__DIRECTIONS FOR THIS TASK__
In the data below, the answer is the run of lines from the line containing "match a with" through the line containing "Lemma stopped_held n", both included; print it exactly and nothing else.

__DATA SUPPLIED__
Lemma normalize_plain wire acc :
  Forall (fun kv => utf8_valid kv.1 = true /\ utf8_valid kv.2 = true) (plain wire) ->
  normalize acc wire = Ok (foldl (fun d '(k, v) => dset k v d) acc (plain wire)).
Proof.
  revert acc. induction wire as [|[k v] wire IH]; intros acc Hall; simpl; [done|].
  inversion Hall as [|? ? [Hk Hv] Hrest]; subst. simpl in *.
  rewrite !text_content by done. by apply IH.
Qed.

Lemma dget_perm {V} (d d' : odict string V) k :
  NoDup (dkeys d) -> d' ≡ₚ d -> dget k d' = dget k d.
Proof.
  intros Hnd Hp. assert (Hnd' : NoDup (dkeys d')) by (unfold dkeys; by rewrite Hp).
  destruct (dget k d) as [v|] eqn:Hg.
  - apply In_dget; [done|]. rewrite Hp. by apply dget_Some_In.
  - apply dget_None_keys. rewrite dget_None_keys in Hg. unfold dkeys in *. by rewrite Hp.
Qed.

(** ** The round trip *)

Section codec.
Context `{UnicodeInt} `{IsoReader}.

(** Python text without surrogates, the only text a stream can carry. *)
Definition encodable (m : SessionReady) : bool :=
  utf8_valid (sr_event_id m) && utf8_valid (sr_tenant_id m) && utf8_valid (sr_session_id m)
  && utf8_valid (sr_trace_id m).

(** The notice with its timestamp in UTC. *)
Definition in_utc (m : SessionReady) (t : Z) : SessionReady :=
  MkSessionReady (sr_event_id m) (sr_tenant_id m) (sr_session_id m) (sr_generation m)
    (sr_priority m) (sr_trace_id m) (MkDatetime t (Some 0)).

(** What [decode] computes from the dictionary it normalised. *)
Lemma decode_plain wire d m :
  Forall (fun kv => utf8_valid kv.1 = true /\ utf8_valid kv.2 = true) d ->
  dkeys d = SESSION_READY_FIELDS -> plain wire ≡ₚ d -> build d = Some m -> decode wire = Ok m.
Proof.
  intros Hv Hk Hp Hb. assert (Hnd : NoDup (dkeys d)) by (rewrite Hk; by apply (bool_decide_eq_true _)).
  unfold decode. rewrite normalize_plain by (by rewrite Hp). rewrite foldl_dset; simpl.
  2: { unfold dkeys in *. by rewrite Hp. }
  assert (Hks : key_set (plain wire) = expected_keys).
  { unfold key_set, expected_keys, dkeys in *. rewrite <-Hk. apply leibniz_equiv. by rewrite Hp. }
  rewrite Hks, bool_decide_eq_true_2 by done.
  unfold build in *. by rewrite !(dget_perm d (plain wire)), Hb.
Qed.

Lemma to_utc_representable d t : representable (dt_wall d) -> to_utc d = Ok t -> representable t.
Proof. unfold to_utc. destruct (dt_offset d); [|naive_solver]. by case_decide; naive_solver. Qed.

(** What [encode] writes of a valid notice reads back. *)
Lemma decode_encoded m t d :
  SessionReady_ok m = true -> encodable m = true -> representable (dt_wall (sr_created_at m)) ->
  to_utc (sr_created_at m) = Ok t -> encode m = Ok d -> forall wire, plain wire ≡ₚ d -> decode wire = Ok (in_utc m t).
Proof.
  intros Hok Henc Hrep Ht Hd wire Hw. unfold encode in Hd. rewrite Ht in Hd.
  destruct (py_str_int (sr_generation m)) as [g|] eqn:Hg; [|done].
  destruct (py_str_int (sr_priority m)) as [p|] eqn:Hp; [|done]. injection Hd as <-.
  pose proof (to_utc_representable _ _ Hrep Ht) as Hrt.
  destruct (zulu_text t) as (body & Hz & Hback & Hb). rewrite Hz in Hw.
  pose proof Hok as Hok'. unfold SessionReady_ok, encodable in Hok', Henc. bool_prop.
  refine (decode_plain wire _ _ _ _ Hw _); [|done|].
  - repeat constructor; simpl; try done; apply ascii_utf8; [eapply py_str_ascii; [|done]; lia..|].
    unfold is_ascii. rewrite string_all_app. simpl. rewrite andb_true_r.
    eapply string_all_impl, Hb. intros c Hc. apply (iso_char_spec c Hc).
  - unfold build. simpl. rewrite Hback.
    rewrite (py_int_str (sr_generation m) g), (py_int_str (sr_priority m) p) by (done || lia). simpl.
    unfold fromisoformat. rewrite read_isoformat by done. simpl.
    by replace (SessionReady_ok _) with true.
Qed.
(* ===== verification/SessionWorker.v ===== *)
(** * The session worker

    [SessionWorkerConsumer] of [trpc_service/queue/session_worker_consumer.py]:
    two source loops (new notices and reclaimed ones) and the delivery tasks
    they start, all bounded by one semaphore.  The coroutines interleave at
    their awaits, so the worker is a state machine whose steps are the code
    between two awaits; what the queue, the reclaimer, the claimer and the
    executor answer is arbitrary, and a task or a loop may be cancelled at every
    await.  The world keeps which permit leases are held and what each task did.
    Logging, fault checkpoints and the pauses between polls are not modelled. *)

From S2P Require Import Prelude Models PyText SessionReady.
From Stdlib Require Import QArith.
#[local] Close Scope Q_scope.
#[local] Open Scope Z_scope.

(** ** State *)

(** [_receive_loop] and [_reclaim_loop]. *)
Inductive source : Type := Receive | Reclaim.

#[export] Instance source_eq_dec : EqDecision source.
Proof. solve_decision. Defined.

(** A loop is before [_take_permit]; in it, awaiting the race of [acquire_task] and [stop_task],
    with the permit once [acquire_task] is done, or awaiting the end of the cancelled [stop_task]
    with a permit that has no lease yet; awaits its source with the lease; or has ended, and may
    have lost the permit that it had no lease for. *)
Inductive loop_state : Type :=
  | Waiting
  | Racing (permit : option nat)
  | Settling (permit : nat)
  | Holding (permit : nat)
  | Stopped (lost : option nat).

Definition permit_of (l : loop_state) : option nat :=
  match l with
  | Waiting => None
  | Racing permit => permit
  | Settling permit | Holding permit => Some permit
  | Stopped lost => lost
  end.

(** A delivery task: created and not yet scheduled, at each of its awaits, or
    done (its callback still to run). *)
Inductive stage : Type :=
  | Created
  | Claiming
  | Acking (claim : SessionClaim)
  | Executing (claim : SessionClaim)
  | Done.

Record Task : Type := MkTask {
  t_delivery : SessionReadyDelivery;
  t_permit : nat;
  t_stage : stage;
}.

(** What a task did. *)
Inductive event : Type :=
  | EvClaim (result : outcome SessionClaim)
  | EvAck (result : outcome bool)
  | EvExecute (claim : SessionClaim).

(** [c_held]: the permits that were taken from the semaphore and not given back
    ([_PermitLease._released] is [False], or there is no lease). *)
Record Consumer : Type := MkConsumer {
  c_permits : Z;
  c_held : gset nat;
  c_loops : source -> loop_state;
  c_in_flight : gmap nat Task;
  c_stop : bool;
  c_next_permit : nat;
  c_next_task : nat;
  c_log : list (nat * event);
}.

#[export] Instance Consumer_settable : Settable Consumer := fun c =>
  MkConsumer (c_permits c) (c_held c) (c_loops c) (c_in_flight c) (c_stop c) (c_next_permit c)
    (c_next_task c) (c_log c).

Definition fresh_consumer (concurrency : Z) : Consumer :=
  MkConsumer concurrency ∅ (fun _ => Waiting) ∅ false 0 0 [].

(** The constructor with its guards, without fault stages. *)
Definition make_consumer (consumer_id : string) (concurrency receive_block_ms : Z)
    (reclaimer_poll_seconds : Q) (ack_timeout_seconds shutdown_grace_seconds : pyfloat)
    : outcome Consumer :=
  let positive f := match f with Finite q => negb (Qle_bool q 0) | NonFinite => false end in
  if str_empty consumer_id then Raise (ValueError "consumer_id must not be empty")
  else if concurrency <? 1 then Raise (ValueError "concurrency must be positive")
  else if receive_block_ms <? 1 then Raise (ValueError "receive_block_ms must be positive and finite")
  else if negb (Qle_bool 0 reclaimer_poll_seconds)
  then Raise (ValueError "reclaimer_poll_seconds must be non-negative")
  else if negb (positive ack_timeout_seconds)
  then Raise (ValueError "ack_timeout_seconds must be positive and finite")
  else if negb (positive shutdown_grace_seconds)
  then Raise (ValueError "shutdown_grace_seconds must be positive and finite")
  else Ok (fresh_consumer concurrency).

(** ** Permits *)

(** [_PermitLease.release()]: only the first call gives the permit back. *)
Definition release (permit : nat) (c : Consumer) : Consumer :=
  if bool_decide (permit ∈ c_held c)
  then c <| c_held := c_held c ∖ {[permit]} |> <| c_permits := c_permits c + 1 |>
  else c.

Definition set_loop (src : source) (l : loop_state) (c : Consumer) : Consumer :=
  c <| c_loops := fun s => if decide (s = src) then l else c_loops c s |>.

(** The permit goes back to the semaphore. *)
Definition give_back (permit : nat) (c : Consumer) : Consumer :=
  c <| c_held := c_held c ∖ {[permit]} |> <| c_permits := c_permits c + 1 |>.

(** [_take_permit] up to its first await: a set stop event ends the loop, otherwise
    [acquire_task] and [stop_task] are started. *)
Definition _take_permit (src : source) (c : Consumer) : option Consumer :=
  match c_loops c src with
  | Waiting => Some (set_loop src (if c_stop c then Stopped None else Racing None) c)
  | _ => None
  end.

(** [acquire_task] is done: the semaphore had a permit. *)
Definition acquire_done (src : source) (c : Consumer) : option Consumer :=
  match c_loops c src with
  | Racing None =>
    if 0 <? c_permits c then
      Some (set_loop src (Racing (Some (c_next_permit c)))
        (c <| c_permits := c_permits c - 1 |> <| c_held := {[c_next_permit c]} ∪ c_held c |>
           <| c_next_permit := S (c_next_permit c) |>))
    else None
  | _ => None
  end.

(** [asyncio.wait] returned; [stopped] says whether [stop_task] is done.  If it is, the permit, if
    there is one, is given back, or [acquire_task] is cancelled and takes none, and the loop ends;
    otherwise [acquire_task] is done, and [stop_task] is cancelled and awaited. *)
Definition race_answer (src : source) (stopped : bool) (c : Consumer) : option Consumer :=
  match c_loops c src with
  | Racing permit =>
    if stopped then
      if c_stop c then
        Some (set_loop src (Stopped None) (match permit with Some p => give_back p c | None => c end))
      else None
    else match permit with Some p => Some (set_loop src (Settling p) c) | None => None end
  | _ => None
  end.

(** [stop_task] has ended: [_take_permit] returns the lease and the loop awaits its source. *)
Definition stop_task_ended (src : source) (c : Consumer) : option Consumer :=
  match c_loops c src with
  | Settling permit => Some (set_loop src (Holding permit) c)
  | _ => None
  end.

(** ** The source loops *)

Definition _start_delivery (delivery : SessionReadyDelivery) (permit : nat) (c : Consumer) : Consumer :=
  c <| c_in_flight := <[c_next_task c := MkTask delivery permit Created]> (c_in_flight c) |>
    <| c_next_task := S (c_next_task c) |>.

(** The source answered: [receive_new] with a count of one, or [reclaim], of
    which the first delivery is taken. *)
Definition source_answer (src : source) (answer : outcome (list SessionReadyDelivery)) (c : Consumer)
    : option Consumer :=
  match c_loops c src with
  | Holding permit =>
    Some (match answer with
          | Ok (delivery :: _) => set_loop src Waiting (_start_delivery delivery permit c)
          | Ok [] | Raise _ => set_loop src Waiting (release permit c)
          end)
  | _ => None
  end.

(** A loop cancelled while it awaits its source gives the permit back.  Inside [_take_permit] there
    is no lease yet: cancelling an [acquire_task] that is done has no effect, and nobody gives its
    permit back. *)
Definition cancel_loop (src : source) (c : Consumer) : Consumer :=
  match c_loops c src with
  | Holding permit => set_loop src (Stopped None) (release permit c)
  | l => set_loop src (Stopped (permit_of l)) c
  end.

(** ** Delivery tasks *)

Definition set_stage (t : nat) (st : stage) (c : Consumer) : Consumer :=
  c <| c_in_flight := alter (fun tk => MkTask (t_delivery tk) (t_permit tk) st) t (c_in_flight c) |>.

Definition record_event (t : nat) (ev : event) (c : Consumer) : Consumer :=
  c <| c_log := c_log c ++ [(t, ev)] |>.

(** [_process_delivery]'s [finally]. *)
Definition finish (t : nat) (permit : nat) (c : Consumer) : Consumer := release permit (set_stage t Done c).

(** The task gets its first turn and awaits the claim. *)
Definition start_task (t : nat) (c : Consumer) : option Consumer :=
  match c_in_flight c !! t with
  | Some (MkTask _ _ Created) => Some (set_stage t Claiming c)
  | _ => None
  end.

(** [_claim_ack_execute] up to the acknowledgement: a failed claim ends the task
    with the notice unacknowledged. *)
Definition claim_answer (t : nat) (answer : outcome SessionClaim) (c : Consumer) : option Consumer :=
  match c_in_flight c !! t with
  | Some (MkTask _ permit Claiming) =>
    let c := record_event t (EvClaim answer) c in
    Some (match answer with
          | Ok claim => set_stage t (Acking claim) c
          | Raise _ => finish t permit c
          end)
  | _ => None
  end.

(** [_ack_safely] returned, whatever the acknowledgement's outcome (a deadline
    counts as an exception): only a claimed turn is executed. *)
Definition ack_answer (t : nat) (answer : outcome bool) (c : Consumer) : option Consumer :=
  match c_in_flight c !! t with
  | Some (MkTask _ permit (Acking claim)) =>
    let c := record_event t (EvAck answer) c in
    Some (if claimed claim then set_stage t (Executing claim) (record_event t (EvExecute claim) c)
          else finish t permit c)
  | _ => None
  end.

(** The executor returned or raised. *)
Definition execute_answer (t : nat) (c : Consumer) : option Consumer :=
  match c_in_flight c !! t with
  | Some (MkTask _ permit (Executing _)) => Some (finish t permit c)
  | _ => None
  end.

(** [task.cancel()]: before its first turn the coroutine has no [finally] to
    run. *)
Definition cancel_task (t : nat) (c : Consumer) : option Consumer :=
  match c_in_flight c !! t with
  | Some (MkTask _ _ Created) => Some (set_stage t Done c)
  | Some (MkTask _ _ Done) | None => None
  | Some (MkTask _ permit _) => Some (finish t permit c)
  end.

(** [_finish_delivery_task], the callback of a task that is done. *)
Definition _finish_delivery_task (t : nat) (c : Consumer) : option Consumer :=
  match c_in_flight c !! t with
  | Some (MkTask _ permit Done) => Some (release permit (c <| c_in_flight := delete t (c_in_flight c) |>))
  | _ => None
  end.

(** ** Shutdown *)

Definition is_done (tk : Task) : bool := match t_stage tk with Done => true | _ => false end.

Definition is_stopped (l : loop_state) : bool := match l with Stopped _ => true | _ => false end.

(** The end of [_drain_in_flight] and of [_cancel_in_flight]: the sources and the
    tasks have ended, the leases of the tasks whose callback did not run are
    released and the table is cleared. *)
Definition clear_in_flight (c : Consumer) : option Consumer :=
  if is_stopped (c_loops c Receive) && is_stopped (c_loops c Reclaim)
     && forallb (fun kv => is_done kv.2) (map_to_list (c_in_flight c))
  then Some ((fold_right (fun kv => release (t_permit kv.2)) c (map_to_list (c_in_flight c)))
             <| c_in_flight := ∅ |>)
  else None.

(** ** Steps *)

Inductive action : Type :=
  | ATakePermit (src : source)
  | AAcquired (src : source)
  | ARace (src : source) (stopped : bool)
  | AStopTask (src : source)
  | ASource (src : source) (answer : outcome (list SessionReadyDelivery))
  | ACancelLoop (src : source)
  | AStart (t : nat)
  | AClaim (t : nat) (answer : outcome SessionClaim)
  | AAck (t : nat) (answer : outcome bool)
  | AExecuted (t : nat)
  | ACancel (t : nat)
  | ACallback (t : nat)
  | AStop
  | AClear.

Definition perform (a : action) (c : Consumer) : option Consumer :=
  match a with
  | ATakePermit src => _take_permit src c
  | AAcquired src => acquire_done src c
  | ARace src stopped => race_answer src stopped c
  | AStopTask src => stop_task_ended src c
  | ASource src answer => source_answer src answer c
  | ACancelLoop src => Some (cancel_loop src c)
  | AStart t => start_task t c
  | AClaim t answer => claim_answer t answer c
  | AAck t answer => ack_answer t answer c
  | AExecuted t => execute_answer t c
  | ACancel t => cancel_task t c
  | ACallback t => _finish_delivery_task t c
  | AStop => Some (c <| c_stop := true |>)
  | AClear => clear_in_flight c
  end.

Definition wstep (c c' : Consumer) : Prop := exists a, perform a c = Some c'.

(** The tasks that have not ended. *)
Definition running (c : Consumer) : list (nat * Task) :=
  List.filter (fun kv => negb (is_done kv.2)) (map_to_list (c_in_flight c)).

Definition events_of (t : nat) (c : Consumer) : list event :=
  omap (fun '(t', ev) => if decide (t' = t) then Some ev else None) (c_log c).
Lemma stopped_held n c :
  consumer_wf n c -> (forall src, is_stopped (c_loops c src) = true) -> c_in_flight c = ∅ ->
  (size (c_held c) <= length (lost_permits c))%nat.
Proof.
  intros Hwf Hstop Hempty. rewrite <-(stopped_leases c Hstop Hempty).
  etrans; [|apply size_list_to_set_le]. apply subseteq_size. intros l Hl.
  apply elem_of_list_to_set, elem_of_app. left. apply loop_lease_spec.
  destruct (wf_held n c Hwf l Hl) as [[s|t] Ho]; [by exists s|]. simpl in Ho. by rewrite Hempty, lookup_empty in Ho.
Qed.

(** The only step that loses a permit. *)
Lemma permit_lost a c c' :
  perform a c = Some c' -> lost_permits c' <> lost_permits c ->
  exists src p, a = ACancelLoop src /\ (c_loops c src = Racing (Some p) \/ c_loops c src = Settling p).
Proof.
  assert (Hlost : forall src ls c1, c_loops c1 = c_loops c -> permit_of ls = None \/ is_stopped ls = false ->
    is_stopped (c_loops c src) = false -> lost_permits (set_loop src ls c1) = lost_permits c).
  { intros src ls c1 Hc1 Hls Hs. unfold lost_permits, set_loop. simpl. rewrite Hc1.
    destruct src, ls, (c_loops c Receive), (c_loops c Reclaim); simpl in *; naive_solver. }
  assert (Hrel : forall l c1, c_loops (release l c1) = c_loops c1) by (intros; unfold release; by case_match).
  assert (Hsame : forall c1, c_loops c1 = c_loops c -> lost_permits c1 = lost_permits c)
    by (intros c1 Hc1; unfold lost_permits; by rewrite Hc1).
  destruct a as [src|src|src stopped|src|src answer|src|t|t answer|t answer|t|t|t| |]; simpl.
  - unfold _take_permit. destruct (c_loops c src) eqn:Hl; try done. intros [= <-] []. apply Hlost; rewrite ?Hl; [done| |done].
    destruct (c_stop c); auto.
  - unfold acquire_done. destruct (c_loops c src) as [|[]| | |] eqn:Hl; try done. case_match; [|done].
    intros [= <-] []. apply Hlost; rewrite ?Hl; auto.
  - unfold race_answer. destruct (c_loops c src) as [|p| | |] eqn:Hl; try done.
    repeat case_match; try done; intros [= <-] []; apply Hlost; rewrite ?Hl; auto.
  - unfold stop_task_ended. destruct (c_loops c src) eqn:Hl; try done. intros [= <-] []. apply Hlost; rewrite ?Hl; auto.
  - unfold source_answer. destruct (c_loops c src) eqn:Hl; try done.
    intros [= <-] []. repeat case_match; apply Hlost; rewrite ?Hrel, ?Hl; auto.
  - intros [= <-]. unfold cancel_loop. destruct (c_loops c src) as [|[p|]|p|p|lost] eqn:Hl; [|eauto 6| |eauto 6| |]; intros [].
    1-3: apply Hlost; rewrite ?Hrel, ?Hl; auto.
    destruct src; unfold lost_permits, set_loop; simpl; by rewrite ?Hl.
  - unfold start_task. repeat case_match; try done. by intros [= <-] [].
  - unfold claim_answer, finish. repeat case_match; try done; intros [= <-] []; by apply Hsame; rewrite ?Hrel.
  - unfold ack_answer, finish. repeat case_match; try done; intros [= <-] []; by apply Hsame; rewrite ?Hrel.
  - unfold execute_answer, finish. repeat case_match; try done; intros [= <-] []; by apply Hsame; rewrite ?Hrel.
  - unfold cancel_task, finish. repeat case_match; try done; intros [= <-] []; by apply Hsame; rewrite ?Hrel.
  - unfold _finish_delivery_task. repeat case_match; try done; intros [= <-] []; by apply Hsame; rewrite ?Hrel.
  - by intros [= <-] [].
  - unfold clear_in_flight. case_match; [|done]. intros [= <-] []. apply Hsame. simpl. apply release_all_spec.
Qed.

__PROBLEM SOLUTION__
  match a with
  | ATakePermit src => _take_permit src c
  | AAcquired src => acquire_done src c
  | ARace src stopped => race_answer src stopped c
  | AStopTask src => stop_task_ended src c
  | ASource src answer => source_answer src answer c
  | ACancelLoop src => Some (cancel_loop src c)
  | AStart t => start_task t c
  | AClaim t answer => claim_answer t answer c
  | AAck t answer => ack_answer t answer c
  | AExecuted t => execute_answer t c
  | ACancel t => cancel_task t c
  | ACallback t => _finish_delivery_task t c
  | AStop => Some (c <| c_stop := true |>)
  | AClear => clear_in_flight c
  end.

Definition wstep (c c' : Consumer) : Prop := exists a, perform a c = Some c'.

(** The tasks that have not ended. *)
Definition running (c : Consumer) : list (nat * Task) :=
  List.filter (fun kv => negb (is_done kv.2)) (map_to_list (c_in_flight c)).

Definition events_of (t : nat) (c : Consumer) : list event :=
  omap (fun '(t', ev) => if decide (t' = t) then Some ev else None) (c_log c).
Lemma stopped_held n c :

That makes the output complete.